Hace unos años, por ejemplo, en un momento en que andaba “ajustado de plata”, invirtió lo último que tenía en una pintura de gran formato donde se veía una fábrica de excrementos, con un hombre defecando. “Algunas personas me preguntaban por qué hacía eso… Pero curiosamente dos años después el cuadro se vendió. Arriesgas en cosas como esas, pero te das el gusto”, afirma.
¿La última apuesta de Chuquimango? Su nuevo taller ubicado en Pueblo Libre. Se llama Casa Rubens y actualmente tiene a tres socios –él junto a los artistas Ado Martín y Zoraya Cánepa–, quienes han habilitado una antigua casa en la zona tradicional del distrito, con una historia bastante particular.
“Se llama Casa Rubens por el pintor, pero sobre todo por el dueño de la casa, Rubens Santos. Llegamos hace medio año y la casa estaba medio desahuciada. La tía de Rubens había muerto unos años atrás y a él lo habían dejado como una especie de guardián. El lugar estaba en abandono y poco a poco lo hemos ido reestructurando. Llenamos de murales el patio y ya hemos hecho varias exposiciones”, cuenta Salazar.

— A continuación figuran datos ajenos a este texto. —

(* ===== verification/AsioServers.v ===== *)
(** * AsioServers: the other servers written with Boost.Asio

    Models, of [boost], the daytime servers [daytime3] (TCP), [daytime6] (UDP) and
    [daytime7] (both), whose handlers keep alive what the operations use;
    [5...fork_daemon.cpp], which becomes a daemon and answers by UDP; and
    [process_per_connection.cpp], an echo server that forks. The text that [ctime]
    gives is the data of an event. Boost.Asio is what it documents: the bytes of a
    buffer are read until the handler runs, a handler runs once, and what is bound
    to it is released afterwards. *)
From S2P Require Import Prelude.

(** ** TCP: a connection lives as long as a handler that is bound to it *)

Module Tcp.

(** [sent] and [accepted] are ghosts: what the client was sent, and which of the
    clients accepted it is, if there is one. *)
Record tcp_connection := Conn { message_ : str; accepted : option nat; sent : str }.

(** The connections on the heap; the one that [async_accept] waits for; the
    [async_write]s under way with the bytes they have sent; what was destroyed, with
    whether its write was complete; [accepts] is a ghost, the times at which clients
    were accepted. *)
Record tcp_server := TcpServer {
  heap : gmap nat tcp_connection; accepting : option nat; writes : gmap nat nat; destroyed : list (tcp_connection * bool); accepts : list str }.

(** The [shared_ptr]s are in the handlers: an object that none of them has is
    destroyed. *)
Definition held (i : nat) (st : tcp_server) : bool := bool_decide (accepting st = Some i) || bool_decide (is_Some (writes st !! i)).
Definition release (i : nat) (ok : bool) (st : tcp_server) : tcp_server :=
  if held i st then st
  else TcpServer (delete i (heap st)) (accepting st) (writes st)
         (match heap st !! i with Some c => destroyed st ++ [(c, ok)] | None => destroyed st end) (accepts st).

Definition start_accept (st : tcp_server) : tcp_server :=
  let i := fresh (dom (heap st)) in
  TcpServer (<[i := Conn [] None []]> (heap st)) (Some i) (writes st) (destroyed st) (accepts st).

(** [start] of an accepted connection, with what [make_daytime_string] gives. *)
Definition start (i : nat) (time : str) (st : tcp_server) : tcp_server :=
  TcpServer (<[i := Conn time (Some (length (accepts st))) []]> (heap st)) (accepting st) (<[i := 0]> (writes st)) (destroyed st) (accepts st).

Definition handle_accept (i : nat) (error : bool) (time : str) (st : tcp_server) : tcp_server :=
  start_accept (if error then st else start i time st).

Definition t_start : tcp_server := start_accept (TcpServer ∅ None ∅ [] []).

(** The record of an acceptance. *)
Definition logged (error : bool) (time : str) (st : tcp_server) : tcp_server :=
  TcpServer (heap st) (accepting st) (writes st) (destroyed st) (if error then accepts st else accepts st ++ [time]).

(** [async_accept] completes; a write sends [n] bytes more, or fails. *)
Inductive t_event := accept_done (error : bool) (time : str) | wrote (i n : nat) | write_failed (i : nat).

Definition t_step (e : t_event) (st : tcp_server) : option (outcome tcp_server) :=
  match e with
  | accept_done error time =>
      i ← accepting st;
      let st := TcpServer (heap st) None (writes st) (destroyed st) (accepts st) in
      Some (returns (logged error time (release i false (handle_accept i error time st))))
  | wrote i n =>
      off ← writes st !! i;
      match heap st !! i with
      | None => Some undefined (* the buffer is gone *)
      | Some c =>
          let c := Conn (message_ c) (accepted c) (sent c ++ take n (drop off (message_ c))) in
          let st := TcpServer (<[i := c]> (heap st)) (accepting st) (<[i := off + n]> (writes st)) (destroyed st) (accepts st) in
          Some (returns (if decide (length (message_ c) <= off + n) then
                           release i true (TcpServer (heap st) (accepting st) (delete i (writes st)) (destroyed st) (accepts st))
                         else st))
      end
  | write_failed i =>
      _ ← writes st !! i;
      Some (returns (release i false (TcpServer (heap st) (accepting st) (delete i (writes st)) (destroyed st) (accepts st))))
  end.

End Tcp.

(** ** UDP *)

Module Udp.

(** [daytime6] and [daytime7] send with a handler that owns the message; the daemon
    sends at once, and receives again after an error, too. *)
Inductive kind := asynchronous | daemon.

(** Whether a receive is outstanding, [remote_endpoint_], the messages on the heap,
    the sends under way with their destination; [asked] and [answered] are ghosts. *)
Record udp_server := UdpServer {
  receiving : bool; remote_endpoint_ : nat; messages : gmap nat str; sends : list (nat * nat);
  asked : list (nat * str); answered : list (nat * str) }.

Definition u_start : udp_server := UdpServer true 0 ∅ [] [] [].

(** A datagram of [client] arrives at this time, or the receive fails; the [k]-th send
    completes. *)
Inductive u_event := received (client : nat) (time : str) (ok : bool) | receive_failed | send_done (k : nat) (ok : bool).

Definition u_step (kd : kind) (e : u_event) (st : udp_server) : option (outcome udp_server) :=
  match e with
  | received client time ok =>
      if receiving st then
        match kd with
        | asynchronous =>
            let m := fresh (dom (messages st)) in
            Some (returns (UdpServer true client (<[m := time]> (messages st)) (sends st ++ [(client, m)])
                             (asked st ++ [(client, time)]) (answered st)))
        | daemon =>
            Some (returns (UdpServer true client (messages st) (sends st) (asked st ++ [(client, time)])
                             (if ok then answered st ++ [(client, time)] else answered st)))
        end
      else None
  | receive_failed =>
      if receiving st then
        Some (returns (UdpServer (match kd with daemon => true | asynchronous => false end) (remote_endpoint_ st)
                         (messages st) (sends st) (asked st) (answered st)))
      else None
  | send_done k ok =>
      '(client, m) ← sends st !! k;
      match messages st !! m with
      | None => Some undefined
      | Some s =>
          Some (returns (UdpServer (receiving st) (remote_endpoint_ st) (delete m (messages st)) (delete k (sends st))
                           (asked st) (if ok : bool then answered st ++ [(client, s)] else answered st)))
      end
  end.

Rubens sigue allí, viviendo en el tercer piso de la casa –y retratado en el mural más grande del jardín interior–. Dicen que no socializa mucho, pero es también gracias a él que artistas como Salazar Chuquimango pueden seguir sacando adelante su obra. La casa, lamentablemente, anda en un litigio que, ojalá, se resuelva con una sensata solución. Hoy más que nunca se necesitan espacios como ese.
Las obras de los ganadores y finalistas del Concurso de Dibujo - Dos Generaciones, organizado por el Británico, pueden verse en la exposición instalada en la galería John Harriman (calle Bellavista 531, Miraflores). Estará abierta hasta el sábado 28 de mayo. El ingreso es gratuito.